Work instruction — Look through the material below and copy exactly the lines from the line with "apply Byte.byte_dec_bl in" to the line with "destruct (Z.eqb_spec (first_attnum", those two lines included.

=-=-=-=-=

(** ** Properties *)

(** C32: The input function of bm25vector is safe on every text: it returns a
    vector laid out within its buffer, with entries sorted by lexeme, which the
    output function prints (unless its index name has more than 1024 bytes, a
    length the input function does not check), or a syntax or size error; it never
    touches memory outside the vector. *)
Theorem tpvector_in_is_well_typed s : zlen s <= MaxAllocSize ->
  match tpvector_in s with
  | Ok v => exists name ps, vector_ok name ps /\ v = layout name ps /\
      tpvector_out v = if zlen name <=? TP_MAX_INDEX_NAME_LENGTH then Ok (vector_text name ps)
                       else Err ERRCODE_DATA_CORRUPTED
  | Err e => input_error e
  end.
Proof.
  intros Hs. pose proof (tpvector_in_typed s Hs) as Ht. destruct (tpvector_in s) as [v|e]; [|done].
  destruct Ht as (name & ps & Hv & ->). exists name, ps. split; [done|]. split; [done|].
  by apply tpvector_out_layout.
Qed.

=-=-=-=-=

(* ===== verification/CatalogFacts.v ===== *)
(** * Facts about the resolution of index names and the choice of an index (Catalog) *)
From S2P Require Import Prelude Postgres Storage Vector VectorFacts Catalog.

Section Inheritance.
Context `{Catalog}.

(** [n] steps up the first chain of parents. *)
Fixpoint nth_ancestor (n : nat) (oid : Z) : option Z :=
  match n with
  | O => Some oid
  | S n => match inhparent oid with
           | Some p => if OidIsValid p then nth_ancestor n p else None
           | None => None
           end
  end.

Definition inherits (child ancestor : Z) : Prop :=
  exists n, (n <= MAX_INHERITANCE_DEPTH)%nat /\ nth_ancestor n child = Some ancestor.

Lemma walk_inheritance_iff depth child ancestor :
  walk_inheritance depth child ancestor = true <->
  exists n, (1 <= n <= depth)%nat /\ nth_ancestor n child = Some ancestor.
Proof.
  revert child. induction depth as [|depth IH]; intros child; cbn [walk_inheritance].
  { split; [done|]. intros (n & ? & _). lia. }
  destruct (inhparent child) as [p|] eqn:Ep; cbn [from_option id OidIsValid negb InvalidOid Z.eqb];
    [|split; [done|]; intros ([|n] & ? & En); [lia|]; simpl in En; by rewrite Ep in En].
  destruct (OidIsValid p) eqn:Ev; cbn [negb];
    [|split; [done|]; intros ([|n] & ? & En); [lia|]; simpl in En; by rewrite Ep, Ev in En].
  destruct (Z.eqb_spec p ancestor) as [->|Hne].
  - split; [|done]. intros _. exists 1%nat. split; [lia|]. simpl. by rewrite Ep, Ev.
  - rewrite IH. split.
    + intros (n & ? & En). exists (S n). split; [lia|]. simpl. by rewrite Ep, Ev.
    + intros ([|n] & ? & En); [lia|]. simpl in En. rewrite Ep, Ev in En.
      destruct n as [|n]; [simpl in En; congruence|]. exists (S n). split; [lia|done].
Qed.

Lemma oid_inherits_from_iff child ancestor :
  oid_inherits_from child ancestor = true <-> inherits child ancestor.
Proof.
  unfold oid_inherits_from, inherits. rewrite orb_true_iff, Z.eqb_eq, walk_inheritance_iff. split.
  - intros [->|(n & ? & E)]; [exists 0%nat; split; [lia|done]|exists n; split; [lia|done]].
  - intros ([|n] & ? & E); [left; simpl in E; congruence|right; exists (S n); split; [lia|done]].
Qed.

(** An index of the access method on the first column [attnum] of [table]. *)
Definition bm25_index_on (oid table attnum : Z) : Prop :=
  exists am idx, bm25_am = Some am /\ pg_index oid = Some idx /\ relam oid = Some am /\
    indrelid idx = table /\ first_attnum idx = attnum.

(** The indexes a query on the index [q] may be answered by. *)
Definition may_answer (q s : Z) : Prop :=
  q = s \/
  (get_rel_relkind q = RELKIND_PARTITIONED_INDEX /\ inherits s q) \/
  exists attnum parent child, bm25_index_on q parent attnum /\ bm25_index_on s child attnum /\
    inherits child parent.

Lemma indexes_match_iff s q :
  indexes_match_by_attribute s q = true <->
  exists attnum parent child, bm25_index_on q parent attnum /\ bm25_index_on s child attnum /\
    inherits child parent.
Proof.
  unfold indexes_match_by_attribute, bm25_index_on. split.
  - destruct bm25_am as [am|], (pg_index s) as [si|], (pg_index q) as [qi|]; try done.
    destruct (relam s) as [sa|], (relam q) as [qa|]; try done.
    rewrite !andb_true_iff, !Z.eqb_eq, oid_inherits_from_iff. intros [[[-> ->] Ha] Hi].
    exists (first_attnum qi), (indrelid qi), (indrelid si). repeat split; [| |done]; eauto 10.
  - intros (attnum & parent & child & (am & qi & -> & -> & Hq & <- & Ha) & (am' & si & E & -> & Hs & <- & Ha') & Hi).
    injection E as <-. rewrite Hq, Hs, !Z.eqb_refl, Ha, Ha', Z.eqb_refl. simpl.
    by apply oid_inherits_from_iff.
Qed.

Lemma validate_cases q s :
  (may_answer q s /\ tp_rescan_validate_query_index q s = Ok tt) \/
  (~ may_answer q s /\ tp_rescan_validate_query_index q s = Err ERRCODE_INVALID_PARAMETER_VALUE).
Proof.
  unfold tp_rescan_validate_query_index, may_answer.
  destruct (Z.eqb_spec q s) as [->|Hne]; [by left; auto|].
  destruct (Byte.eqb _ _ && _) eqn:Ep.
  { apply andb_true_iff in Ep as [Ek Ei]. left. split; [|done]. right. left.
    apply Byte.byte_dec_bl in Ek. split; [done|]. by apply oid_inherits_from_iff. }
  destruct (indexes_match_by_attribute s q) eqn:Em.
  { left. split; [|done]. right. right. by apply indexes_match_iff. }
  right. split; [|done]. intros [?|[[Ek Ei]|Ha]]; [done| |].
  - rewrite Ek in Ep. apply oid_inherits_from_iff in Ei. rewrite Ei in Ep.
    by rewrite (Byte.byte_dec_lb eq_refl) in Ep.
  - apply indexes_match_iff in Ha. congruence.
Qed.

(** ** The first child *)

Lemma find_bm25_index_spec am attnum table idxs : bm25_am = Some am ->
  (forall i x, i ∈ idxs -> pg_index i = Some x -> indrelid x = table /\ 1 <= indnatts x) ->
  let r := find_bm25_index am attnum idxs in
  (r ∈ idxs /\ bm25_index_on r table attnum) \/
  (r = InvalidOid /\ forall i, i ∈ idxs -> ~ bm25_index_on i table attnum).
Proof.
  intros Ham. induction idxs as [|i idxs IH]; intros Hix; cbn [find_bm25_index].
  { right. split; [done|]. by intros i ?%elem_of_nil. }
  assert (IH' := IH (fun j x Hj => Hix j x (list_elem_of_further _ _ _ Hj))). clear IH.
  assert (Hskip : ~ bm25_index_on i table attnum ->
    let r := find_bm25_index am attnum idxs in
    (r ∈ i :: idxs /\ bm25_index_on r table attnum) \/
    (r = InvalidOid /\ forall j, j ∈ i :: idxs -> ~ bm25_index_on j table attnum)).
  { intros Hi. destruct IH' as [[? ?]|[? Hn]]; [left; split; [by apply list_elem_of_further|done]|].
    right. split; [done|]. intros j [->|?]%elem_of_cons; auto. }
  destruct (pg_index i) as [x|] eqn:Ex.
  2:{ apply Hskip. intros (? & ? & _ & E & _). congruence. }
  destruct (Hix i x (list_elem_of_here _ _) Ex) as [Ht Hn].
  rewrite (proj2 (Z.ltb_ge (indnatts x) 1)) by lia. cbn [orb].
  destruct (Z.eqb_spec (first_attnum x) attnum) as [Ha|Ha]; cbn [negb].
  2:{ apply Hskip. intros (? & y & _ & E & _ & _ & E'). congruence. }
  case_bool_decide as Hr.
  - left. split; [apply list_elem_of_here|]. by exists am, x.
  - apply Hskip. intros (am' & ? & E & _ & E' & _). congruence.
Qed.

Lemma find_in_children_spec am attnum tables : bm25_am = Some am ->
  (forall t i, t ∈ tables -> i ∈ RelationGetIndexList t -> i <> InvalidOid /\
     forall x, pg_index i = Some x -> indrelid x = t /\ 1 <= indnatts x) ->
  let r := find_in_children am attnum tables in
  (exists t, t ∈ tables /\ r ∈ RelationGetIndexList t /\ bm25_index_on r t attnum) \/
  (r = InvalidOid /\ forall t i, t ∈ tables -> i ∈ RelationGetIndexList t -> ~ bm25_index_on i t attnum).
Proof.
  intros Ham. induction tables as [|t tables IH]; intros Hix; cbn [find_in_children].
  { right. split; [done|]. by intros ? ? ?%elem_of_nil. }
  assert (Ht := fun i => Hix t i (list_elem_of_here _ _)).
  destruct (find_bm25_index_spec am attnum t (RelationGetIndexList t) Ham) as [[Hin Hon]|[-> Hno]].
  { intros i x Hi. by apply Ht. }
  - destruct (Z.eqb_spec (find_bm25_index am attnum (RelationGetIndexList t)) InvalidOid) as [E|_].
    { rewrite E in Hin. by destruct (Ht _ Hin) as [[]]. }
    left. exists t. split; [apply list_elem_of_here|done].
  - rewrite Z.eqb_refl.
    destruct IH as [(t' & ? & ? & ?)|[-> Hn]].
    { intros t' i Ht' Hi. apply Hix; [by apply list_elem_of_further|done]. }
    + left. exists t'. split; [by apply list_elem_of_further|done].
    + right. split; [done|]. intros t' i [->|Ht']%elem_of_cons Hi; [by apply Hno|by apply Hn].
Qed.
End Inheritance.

=-=-=-=-=

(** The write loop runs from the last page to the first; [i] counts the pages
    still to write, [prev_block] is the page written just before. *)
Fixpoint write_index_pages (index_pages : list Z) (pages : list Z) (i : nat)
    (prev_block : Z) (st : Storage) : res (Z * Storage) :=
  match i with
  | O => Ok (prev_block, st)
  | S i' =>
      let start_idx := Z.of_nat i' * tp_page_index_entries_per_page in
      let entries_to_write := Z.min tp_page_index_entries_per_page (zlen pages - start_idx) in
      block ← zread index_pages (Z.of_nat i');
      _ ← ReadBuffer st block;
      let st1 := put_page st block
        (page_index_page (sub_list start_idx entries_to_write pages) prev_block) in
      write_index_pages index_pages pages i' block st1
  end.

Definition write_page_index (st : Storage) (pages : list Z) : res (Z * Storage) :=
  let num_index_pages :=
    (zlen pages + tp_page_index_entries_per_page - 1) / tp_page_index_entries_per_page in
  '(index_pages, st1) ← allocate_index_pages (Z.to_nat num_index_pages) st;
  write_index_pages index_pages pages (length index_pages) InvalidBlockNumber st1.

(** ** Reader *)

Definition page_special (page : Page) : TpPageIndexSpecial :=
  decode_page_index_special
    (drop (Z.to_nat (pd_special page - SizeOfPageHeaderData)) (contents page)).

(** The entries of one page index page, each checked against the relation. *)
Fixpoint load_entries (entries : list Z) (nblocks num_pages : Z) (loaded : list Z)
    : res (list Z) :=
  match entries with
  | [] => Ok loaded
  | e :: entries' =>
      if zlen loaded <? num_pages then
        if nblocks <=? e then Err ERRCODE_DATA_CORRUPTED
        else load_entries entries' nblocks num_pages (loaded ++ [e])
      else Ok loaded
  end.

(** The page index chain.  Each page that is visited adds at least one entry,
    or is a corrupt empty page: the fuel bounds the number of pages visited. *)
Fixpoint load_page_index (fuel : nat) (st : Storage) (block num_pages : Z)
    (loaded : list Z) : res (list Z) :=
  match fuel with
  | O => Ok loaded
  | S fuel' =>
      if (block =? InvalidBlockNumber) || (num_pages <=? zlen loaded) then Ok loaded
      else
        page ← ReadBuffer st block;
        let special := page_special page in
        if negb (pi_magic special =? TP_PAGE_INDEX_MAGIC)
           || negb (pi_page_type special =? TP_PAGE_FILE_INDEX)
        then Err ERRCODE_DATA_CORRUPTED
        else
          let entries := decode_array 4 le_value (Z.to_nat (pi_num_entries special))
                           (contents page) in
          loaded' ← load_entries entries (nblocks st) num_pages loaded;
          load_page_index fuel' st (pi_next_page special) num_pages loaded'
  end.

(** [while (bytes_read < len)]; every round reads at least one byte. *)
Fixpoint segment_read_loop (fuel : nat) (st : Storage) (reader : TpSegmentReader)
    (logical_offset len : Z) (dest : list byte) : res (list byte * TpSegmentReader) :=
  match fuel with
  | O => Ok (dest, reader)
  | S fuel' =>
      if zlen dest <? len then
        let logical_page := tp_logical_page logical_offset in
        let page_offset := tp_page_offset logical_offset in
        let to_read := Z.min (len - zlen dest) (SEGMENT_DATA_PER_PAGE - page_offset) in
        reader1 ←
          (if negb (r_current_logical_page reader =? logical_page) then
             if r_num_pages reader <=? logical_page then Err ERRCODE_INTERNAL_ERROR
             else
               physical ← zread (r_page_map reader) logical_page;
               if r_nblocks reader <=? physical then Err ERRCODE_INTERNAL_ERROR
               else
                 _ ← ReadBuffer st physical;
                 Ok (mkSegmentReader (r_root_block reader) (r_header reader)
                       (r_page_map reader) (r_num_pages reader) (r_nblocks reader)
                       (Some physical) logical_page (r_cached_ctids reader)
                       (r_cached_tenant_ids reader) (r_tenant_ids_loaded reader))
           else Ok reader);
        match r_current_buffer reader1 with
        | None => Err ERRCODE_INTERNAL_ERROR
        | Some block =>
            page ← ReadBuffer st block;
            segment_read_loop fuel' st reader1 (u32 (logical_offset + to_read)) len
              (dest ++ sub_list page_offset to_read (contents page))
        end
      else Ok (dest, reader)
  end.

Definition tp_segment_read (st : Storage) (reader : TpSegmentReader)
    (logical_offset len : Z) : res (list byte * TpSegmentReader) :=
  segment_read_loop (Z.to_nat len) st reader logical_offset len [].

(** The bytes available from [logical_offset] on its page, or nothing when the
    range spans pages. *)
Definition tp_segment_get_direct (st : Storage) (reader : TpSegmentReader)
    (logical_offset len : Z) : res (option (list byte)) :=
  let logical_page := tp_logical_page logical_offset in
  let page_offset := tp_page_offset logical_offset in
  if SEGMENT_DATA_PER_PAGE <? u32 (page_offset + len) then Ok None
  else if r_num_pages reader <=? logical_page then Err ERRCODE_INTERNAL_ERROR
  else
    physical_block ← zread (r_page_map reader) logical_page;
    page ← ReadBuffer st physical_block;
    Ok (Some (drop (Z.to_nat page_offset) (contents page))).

=-=-=-=-=

Response —
    apply Byte.byte_dec_bl in Ek. split; [done|]. by apply oid_inherits_from_iff. }
  destruct (indexes_match_by_attribute s q) eqn:Em.
  { left. split; [|done]. right. right. by apply indexes_match_iff. }
  right. split; [|done]. intros [?|[[Ek Ei]|Ha]]; [done| |].
  - rewrite Ek in Ep. apply oid_inherits_from_iff in Ei. rewrite Ei in Ep.
    by rewrite (Byte.byte_dec_lb eq_refl) in Ep.
  - apply indexes_match_iff in Ha. congruence.
Qed.

(** ** The first child *)

Lemma find_bm25_index_spec am attnum table idxs : bm25_am = Some am ->
  (forall i x, i ∈ idxs -> pg_index i = Some x -> indrelid x = table /\ 1 <= indnatts x) ->
  let r := find_bm25_index am attnum idxs in
  (r ∈ idxs /\ bm25_index_on r table attnum) \/
  (r = InvalidOid /\ forall i, i ∈ idxs -> ~ bm25_index_on i table attnum).
Proof.
  intros Ham. induction idxs as [|i idxs IH]; intros Hix; cbn [find_bm25_index].
  { right. split; [done|]. by intros i ?%elem_of_nil. }
  assert (IH' := IH (fun j x Hj => Hix j x (list_elem_of_further _ _ _ Hj))). clear IH.
  assert (Hskip : ~ bm25_index_on i table attnum ->
    let r := find_bm25_index am attnum idxs in
    (r ∈ i :: idxs /\ bm25_index_on r table attnum) \/
    (r = InvalidOid /\ forall j, j ∈ i :: idxs -> ~ bm25_index_on j table attnum)).
  { intros Hi. destruct IH' as [[? ?]|[? Hn]]; [left; split; [by apply list_elem_of_further|done]|].
    right. split; [done|]. intros j [->|?]%elem_of_cons; auto. }
  destruct (pg_index i) as [x|] eqn:Ex.
  2:{ apply Hskip. intros (? & ? & _ & E & _). congruence. }
  destruct (Hix i x (list_elem_of_here _ _) Ex) as [Ht Hn].
  rewrite (proj2 (Z.ltb_ge (indnatts x) 1)) by lia. cbn [orb].
  destruct (Z.eqb_spec (first_attnum x) attnum) as [Ha|Ha]; cbn [negb].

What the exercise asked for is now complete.